**Action item**
Only certain lines below are wanted: those starting at the line containing "Definition open (t" and ending at the line containing "(** A failed", both included, each retyped exactly.

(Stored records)

%%

(* ===== verification/EventRelayProofs.v ===== *)
(** The event relay at work: what an enqueue, a fan-out and a batch do to the tables,
    and what the relay asks of a webhook dispatcher. *)
From S2P Require Import Prelude GoText JobState JobQueue JobQueueProofs EventEnvelope EventRelay.

Local Open Scope Z_scope.

(** ** Jobs *)
Definition prepared_columns (w : JobWorld) (j : preparedJobEnqueue) (n : Z) : JobColumns :=
  {| c_id := jw_job_id w; c_direction := pj_direction j; c_scope_kind := pj_scopeKind j;
     c_organization_id := pj_organizationID j; c_subject_id := pj_subjectID j;
     c_queue := pj_queue j; c_topic := pj_topic j; c_source := pj_source j;
     c_idempotency_key := pj_idempotencyKey j;
     c_request_fingerprint := pj_requestFingerprint j; c_ordering_key := pj_orderingKey j;
     c_schema_version := pj_schemaVersion j; c_payload := pj_payload j;
     c_content_type := pj_contentType j; c_attributes := pj_attributes j;
     c_priority := pj_priority j; c_max_attempts := pj_maxAttempts j; c_replay_of := None;
     c_created_at := jw_now w; c_enqueue_seq := n |}.

(** Some row carries the identity of [c] and its request. *)
Definition holds_request (c : JobColumns) (j : JobDb) : Prop :=
  exists m, m ∈ rows_of j /\ identity_of (m_columns m) = identity_of c /\
    c_request_fingerprint (m_columns m) = c_request_fingerprint c.

(** The rows there were stay, and the new ones, numbered from where the queue was,
    satisfy [P]. *)
Definition appends (P : JobColumns -> Prop) (j j' : JobDb) : Prop :=
  next_seq j <= next_seq j' /\
  (forall id m, messages j !! id = Some m -> messages j' !! id = Some m) /\
  (forall id m, messages j' !! id = Some m ->
     messages j !! id = Some m \/
     (messages j !! id = None /\ P (m_columns m) /\
      next_seq j <= c_enqueue_seq (m_columns m) < next_seq j')).

Lemma appends_refl P j : appends P j j.
Proof. split_and!; [lia|done|by left]. Qed.

Lemma appends_trans P j1 j2 j3 : appends P j1 j2 -> appends P j2 j3 -> appends P j1 j3.
Proof.
  intros (N1 & K1 & A1) (N2 & K2 & A2). split_and!; [lia|naive_solver|].
  intros id m Hm. destruct (A2 _ _ Hm) as [H2|(H2 & HP & Hs)].
  - destruct (A1 _ _ H2) as [|(? & ? & ?)]; [by left|right]. split_and!; [done|done|lia|lia].
  - right. split_and!; [|done|lia|lia]. destruct (messages j1 !! id) eqn:E; [|done].
    by rewrite (K1 _ _ E) in H2.
Qed.

Lemma appends_impl (P P' : JobColumns -> Prop) j j' :
  (forall c, P c -> P' c) -> appends P j j' -> appends P' j j'.
Proof. intros HP (N & K & A). split_and!; [done|done|]. intros id m Hm. destruct (A _ _ Hm); naive_solver. Qed.

Lemma rows_of_appends P j j' m : appends P j j' -> m ∈ rows_of j -> m ∈ rows_of j'.
Proof.
  intros (_ & K & _) Hm. unfold rows_of in *. rewrite !list_elem_of_fmap in *.
  destruct Hm as ([id m'] & -> & Hin). exists (id, m'). split; [done|].
  apply elem_of_map_to_list in Hin. apply elem_of_map_to_list. by apply K.
Qed.

Lemma holds_request_appends P c j j' : appends P j j' -> holds_request c j -> holds_request c j'.
Proof. intros Ha (m & Hm & ?). exists m. split; [by eapply rows_of_appends|done]. Qed.
(* ===== verification/EventReplay.v ===== *)
(** Replay: the paging loop ends, and passes over every matching event exactly once. *)
From S2P Require Import Prelude GoText JobState JobQueue JobQueueProofs EventEnvelope EventRelay EventRelayProofs.

Local Open Scope Z_scope.

(** The rows a selector still has to visit after the cursor. *)
Definition to_visit (sel : ReplaySelector) (tenant : option string) (cursor : Z) (d : EventDb)
    : list DomainEvent :=
  filter (fun r => replay_selects sel tenant cursor r = true) (event_rows d).

Lemma page_take sel tenant cursor d :
  replay_page_rows sel tenant cursor d = take replayPageSize (merge_sort seq_le (to_visit sel tenant cursor d)).
Proof. done. Qed.








Section Replay.
Context (base64url : string -> string).
Context (fingerprint : string -> Command -> string).
Context (ValidateCommand : Command -> result JobError unit).
Context (parse_uuid : string -> option string).
Context (published : list PublishedEvent).

Abbreviation page_of := (replayPage base64url fingerprint ValidateCommand parse_uuid published).
Abbreviation loop := (replay_loop base64url fingerprint ValidateCommand parse_uuid published).



Definition requests_kept (j j' : JobDb) : Prop := forall c, holds_request c j -> holds_request c j'.
#[export] Instance requests_kept_preorder : PreOrder requests_kept.
Proof. split; [by intros ? ?|]. intros ? ? ? H1 H2 c Hc. by apply H2, H1. Qed.






Lemma to_visit_same sel tenant cursor d d' :
  same_tables d d' -> to_visit sel tenant cursor d' = to_visit sel tenant cursor d.
Proof. intros (He & _). unfold to_visit, event_rows. by rewrite He. Qed.
Lemma page_same sel tenant cursor d d' :
  same_tables d d' -> replay_page_rows sel tenant cursor d' = replay_page_rows sel tenant cursor d.
Proof. intros Ht. by rewrite !page_take, (to_visit_same _ _ _ _ _ Ht). Qed.





End Replay.
(* ===== verification/ModuleGrantsProofs.v ===== *)
(** What grants and consents allow, one permission at a time, and how validation,
    intersection and derivation act on it. *)
From S2P Require Import Prelude GoText ModuleScopes ModuleScopesProofs ModuleGrants.

#[local] Arguments slice {_} _ : simpl never.
#[local] Arguments entries {_} _ : simpl never.
#[local] Arguments nilIfEmpty {_} _ : simpl never.

(** ** Permissions

    What a module can be allowed: a queue, a namespace to publish into, a namespace
    whose facts may leave the platform, a resource type, an operation at another service
    in one of the four ways a binding lists operations, a read there, an artifact policy. *)
Inductive OperationList := Invoke | Lookup | Headless | SourceDelegation.
Inductive Permission :=
| UseQueue (queue : string)
| PublishIn (namespace : string)
| SendOutside (namespace : string)
| GovernedBy (resource : string)
| OperateAt (how : OperationList) (binding audience kind action id : string)
| ReadAt (binding audience kind id : string)
| UnderPolicy (id : string) (policy : ExecutableArtifactPolicy).

Definition read_permits (scopes : list ModuleReadScope) (kind id : string) : Prop :=
  exists s, s ∈ scopes /\ rs_ResourceKind s = kind /\ (rs_ResourceIDs s = [] \/ id ∈ rs_ResourceIDs s).

Definition op_scopes (how : OperationList) (x : ModuleOperationAudience) : list ModuleOperationScope :=
  slice match how with
        | Invoke => oa_InvokeScopes x
        | Lookup => oa_LookupScopes x
        | Headless => oa_HeadlessScopes x
        | SourceDelegation => oa_SourceDelegationScopes x
        end.
Definition operates (ops : gmap string ModuleOperationAudience) (how : OperationList) (b aud k a i : string) : Prop :=
  exists x, ops !! b = Some x /\ oa_Audience x = aud /\ permits (op_scopes how x) k a i.
Definition reads (ras : gmap string ModuleReadAudience) (b aud k i : string) : Prop :=
  exists x, ras !! b = Some x /\ ra_Audience x = aud /\ read_permits (ra_Scopes x) k i.

Definition grant_allows (g : ModulePrincipalGrant) (p : Permission) : Prop :=
  match p with
  | UseQueue q => allowsQueue g q = true
  | PublishIn n => allowsNamespace g n = true
  | SendOutside n => allowsExternalNamespace g n = true
  | GovernedBy r => allowsResource g r = true
  | OperateAt how b aud k a i => operates (entries (g_OperationAudiences g)) how b aud k a i
  | ReadAt b aud k i => reads (entries (g_ReadAudiences g)) b aud k i
  | UnderPolicy id policy => entries (g_ArtifactPolicies g) !! id = Some policy
  end.
Definition consent_allows (c : InstallationScope) (p : Permission) : Prop :=
  match p with
  | UseQueue q => q ∈ is_Queues c
  | PublishIn n => n ∈ is_Namespaces c
  | SendOutside n => n ∈ is_ExternalNamespaces c
  | GovernedBy r => r ∈ is_Resources c
  | OperateAt how b aud k a i => operates (entries (is_OperationAudiences c)) how b aud k a i
  | ReadAt b aud k i => reads (entries (is_ReadAudiences c)) b aud k i
  | UnderPolicy id policy => entries (is_ArtifactPolicies c) !! id = Some policy
  end.

(** When a binding of the grant is left at all: grant and consent share an invocation, or the
    binding is headless only and they share a headless operation. *)
Definition shared_operation (ops consent : gmap string ModuleOperationAudience) (how : OperationList)
    (b aud : string) : Prop :=
  exists k a i, operates ops how b aud k a i /\ operates consent how b aud k a i.
Definition binding_stands (ops consent : gmap string ModuleOperationAudience) (b aud : string) : Prop :=
  shared_operation ops consent Invoke b aud \/
  ((exists x, ops !! b = Some x /\ headlessOnly x = true) /\ shared_operation ops consent Headless b aud).
Definition stands (g : ModulePrincipalGrant) (c : InstallationScope) (p : Permission) : Prop :=
  match p with
  | OperateAt _ b aud _ _ _ =>
      binding_stands (entries (g_OperationAudiences g)) (entries (is_OperationAudiences c)) b aud
  | _ => True
  end.
Definition fence_envelope (rd : Reads) (snapshot : installedModuleRegistry) (r : Replica) :
    result Refusal unit * Replica :=
  if rp_envelopes_wired r then
    match rd_envelope rd with
    | None => (Err EnvelopeRevisionUnreadable, r)
    | Some db =>
        let latest := max_revision (module_envelopes db) in
        let r := observeModuleEnvelopeRevision latest r in
        if latest =? ir_envelopeRevision snapshot then (Ok tt, r)
        else (Err ModuleRegistryStale, requestRegistryPass r)
    end
  else (Ok tt, r).
Definition fenceModuleRegistrySnapshot (rd : Reads) (snapshot : installedModuleRegistry) (r : Replica) :
    result Refusal unit * Replica :=
  if ir_manifestDerived snapshot then
    match fenceManifestGenerations rd snapshot r with
    | (Err e, r) => (Err e, r)
    | (Ok _, r) => fence_envelope rd snapshot r
    end
  else fence_envelope rd snapshot r.

Definition currentModuleGrantFromSnapshot (rd : Reads) (snapshot : installedModuleRegistry)
    (principalID : string) (r : Replica) : result Refusal (option ModulePrincipalGrant) * Replica :=
  match ir_registry snapshot !! principalID with
  | None =>
      if rp_envelopes_wired r && (ir_envelopeRevision snapshot <? rp_envelopeRevisionSeen r)
      then (Err ModuleRegistryStale, requestRegistryPass r)
      else (Ok None, r)
  | Some grant =>
      match fenceModuleRegistrySnapshot rd snapshot r with
      | (Err e, r) => (Err e, r)
      | (Ok _, r) => (Ok (Some grant), r)
      end
  end.

(** [consentedGrant] *)
Definition consentedGrant (snapshot : installedModuleRegistry) (g : ModulePrincipalGrant)
    (consent : InstallationScope) : result Refusal ModulePrincipalGrant :=
  guard! (negb (is_Follows consent && (ir_envelopeRevision snapshot =? 0)))
    else ModuleInstallationConsentRequired;
  Ok (intersectInstallationScope g consent).

(** ** The decision *)
Record SealedModuleAuthority := {
  sm_InstallationID : option string;
  sm_InstallationRevision : option Z;
  sm_ProducerEpoch : option Z;
  sm_BindingID : option string;
  sm_BindingRevision : option Z
}.
Record ModuleCaller := {
  mc_PrincipalID : string;
  mc_BoundOrg : string;
  mc_Sealed : option SealedModuleAuthority
}.
Record ModuleCapabilityAuthority := {
  ca_Caller : ModuleCaller;
  ca_Grant : ModulePrincipalGrant;
  ca_InstallationID : string;
  ca_InstallationRevision : Z;
  ca_ProducerEpoch : Z
}.

(** An absent sealed value claims nothing; a present one must equal the live one. *)
Definition claims {A} `{EqDecision A} (sealed : option A) (live : A) : bool :=
  match sealed with None => true | Some v => bool_decide (v = live) end.
Definition checkAgainstSealed (a : ModuleCapabilityAuthority) (sealed : option SealedModuleAuthority) :
    result Refusal unit :=
  match sealed with
  | None => Ok tt
  | Some s =>
      guard! (claims (sm_InstallationID s) (ca_InstallationID a)) else ModuleAuthorityStale;
      guard! (claims (sm_InstallationRevision s) (ca_InstallationRevision a)) else ModuleAuthorityStale;
      guard! (claims (sm_ProducerEpoch s) (ca_ProducerEpoch a)) else ModuleAuthorityStale;
      Ok tt
  end.
(** ** The middleware *)
Inductive limiterFailureMode : Type := limiterFailOpen | limiterFailClosed.
Inductive edgeRateLimitClass : Type :=
| edgeRateLimitClassUnspecified | edgeRateLimitClassPublic | edgeRateLimitClassAuthentication
| edgeRateLimitClassStandardRead | edgeRateLimitClassStandardWrite | edgeRateLimitClassSensitive
| edgeRateLimitClassWebhook | edgeRateLimitClassInternal | edgeRateLimitClassMFA.
#[export] Instance limiterFailureMode_eq_dec : EqDecision limiterFailureMode.
Proof. solve_decision. Defined.
#[export] Instance edgeRateLimitClass_eq_dec : EqDecision edgeRateLimitClass.
Proof. solve_decision. Defined.

(** What a route declares to the limiter. *)
Record RouteEntry : Type := {
  re_RateLimitClass : edgeRateLimitClass;
  re_RateLimitBackendFailClosed : bool;
  re_AuthenticationFactorAttempt : bool;
}.
Definition rateLimitClassFor (entry : option RouteEntry) : edgeRateLimitClass :=
  match entry with None => edgeRateLimitClassUnspecified | Some e => re_RateLimitClass e end.
Definition limiterFailureModeFor (entry : option RouteEntry) : limiterFailureMode :=
  match entry with
  | None => limiterFailClosed
  | Some e => if re_RateLimitBackendFailClosed e then limiterFailClosed else limiterFailOpen
  end.

Abbreviation headers := (gmap string string) (only parsing).
(** The next handler runs, with the headers set so far; or the limiter answers. *)
Inductive Outcome : Type :=
| Served (h : headers)
| Refused (status : Z) (h : headers) (body : string).
Definition is_served (o : Outcome) : bool := match o with Served _ => true | _ => false end.
(* ===== verification/RateLimitProofs.v ===== *)
(** What a backend of the gateway's rate limiter owes it, that both backends of the code
    do, and the lemmas on buckets, callers and counts the theorems share. *)
From S2P Require Import Prelude GoText RedisState RedisStateTheorems NetAddr RateLimit.
From Stdlib Require Import Ascii DecimalString DecimalZ.
Local Open Scope Z_scope.

(** ** The interface *)
Section Slots.
Abbreviation slot := (option (Z * option instant)) (only parsing).
(** Certainly still there at [t]. *)
Definition open (t : instant) (until : option instant) : Prop :=
  match until with None => True | Some x => t < x end.
Definition slot_kept (t : instant) (before after : slot) : Prop :=
  after = before \/ (after = None /\ exists c x, before = Some (c, x) /\ ~ open t x).
(** One more, or the first one of a new window. *)
Definition bumped (t : instant) (ttl : duration) (before after : slot) : Prop :=
  exists c' x', after = Some (c', x') /\
    ((exists c, before = Some (c, x') /\ c' = wrap64 (c + 1)) \/
     ((forall c x, before = Some (c, x) -> ~ open t x) /\ c' = 1 /\
      exists u, x' = Some u /\ t + ttl - 2 * millisecond < u)).
End Slots.

Class BackendLaws (b : Type) `{rateLimitBackend b} : Type := {
  (** The count of a key and when it may go. *)
  slot : b -> string -> option (Z * option instant);
  increment_counts k ttl t st n : millisecond <= ttl -> fst (Increment k ttl t st) = Ok n ->
    bumped t ttl (slot st k) (slot (snd (Increment k ttl t st)) k) /\
    fst <$> slot (snd (Increment k ttl t st)) k = Some n;
  (** A failed increment may have counted without the caller hearing of it. *)
  increment_fails k ttl t st e : millisecond <= ttl -> fst (Increment k ttl t st) = Err e ->
    slot_kept t (slot st k) (slot (snd (Increment k ttl t st)) k) \/
    bumped t ttl (slot st k) (slot (snd (Increment k ttl t st)) k);
  increment_keeps k ttl t st k' : k' <> k ->
    slot_kept t (slot st k') (slot (snd (Increment k ttl t st)) k');
  background_keeps t st k : slot_kept t (slot st k) (slot (Background t st) k);
}.

(** ** The two backends *)
#[export] Program Instance memory_backend_laws : BackendLaws memoryBackend := {|
  slot m k := (fun w => (wn_count w, Some (wn_resetAt w))) <$> m !! k;
|}.
Next Obligation.
  intros k ttl t m n Httl. cbn. unfold memory_Increment, memoryBackend in *. cbn. intros [= <-].
  rewrite lookup_insert_eq. cbn. split; [|done]. do 2 eexists. split; [done|].
  destruct (m !! k) as [w|]; cbn; [left; by eexists|right].
  split_and!; [done|done|]. eexists. split; [done|]. unfold time_add, millisecond. lia.
Qed.
Next Obligation. done. Qed.
Next Obligation.
  intros k ttl t m k' Hk. cbn. unfold memory_Increment, memoryBackend in *. cbn.
  rewrite lookup_insert_ne by done. by left.
Qed.
Next Obligation.
  intros t m k. cbn. unfold cleanup, slot_kept, memoryBackend in *. rewrite map_lookup_filter.
  destruct (m !! k) as [w|]; cbn; [|by left]. unfold time_after, guard. case_match; cbn; [by left|].
  right. split; [done|]. do 2 eexists. split; [done|]. unfold open.
  destruct (Z.ltb_spec (wn_resetAt w) t); [lia|done].
Qed.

%%

**Answer box**
Definition open (t : instant) (until : option instant) : Prop :=
  match until with None => True | Some x => t < x end.
Definition slot_kept (t : instant) (before after : slot) : Prop :=
  after = before \/ (after = None /\ exists c x, before = Some (c, x) /\ ~ open t x).
(** One more, or the first one of a new window. *)
Definition bumped (t : instant) (ttl : duration) (before after : slot) : Prop :=
  exists c' x', after = Some (c', x') /\
    ((exists c, before = Some (c, x') /\ c' = wrap64 (c + 1)) \/
     ((forall c x, before = Some (c, x) -> ~ open t x) /\ c' = 1 /\
      exists u, x' = Some u /\ t + ttl - 2 * millisecond < u)).
End Slots.

Class BackendLaws (b : Type) `{rateLimitBackend b} : Type := {
  (** The count of a key and when it may go. *)
  slot : b -> string -> option (Z * option instant);
  increment_counts k ttl t st n : millisecond <= ttl -> fst (Increment k ttl t st) = Ok n ->
    bumped t ttl (slot st k) (slot (snd (Increment k ttl t st)) k) /\
    fst <$> slot (snd (Increment k ttl t st)) k = Some n;
  (** A failed increment may have counted without the caller hearing of it. *)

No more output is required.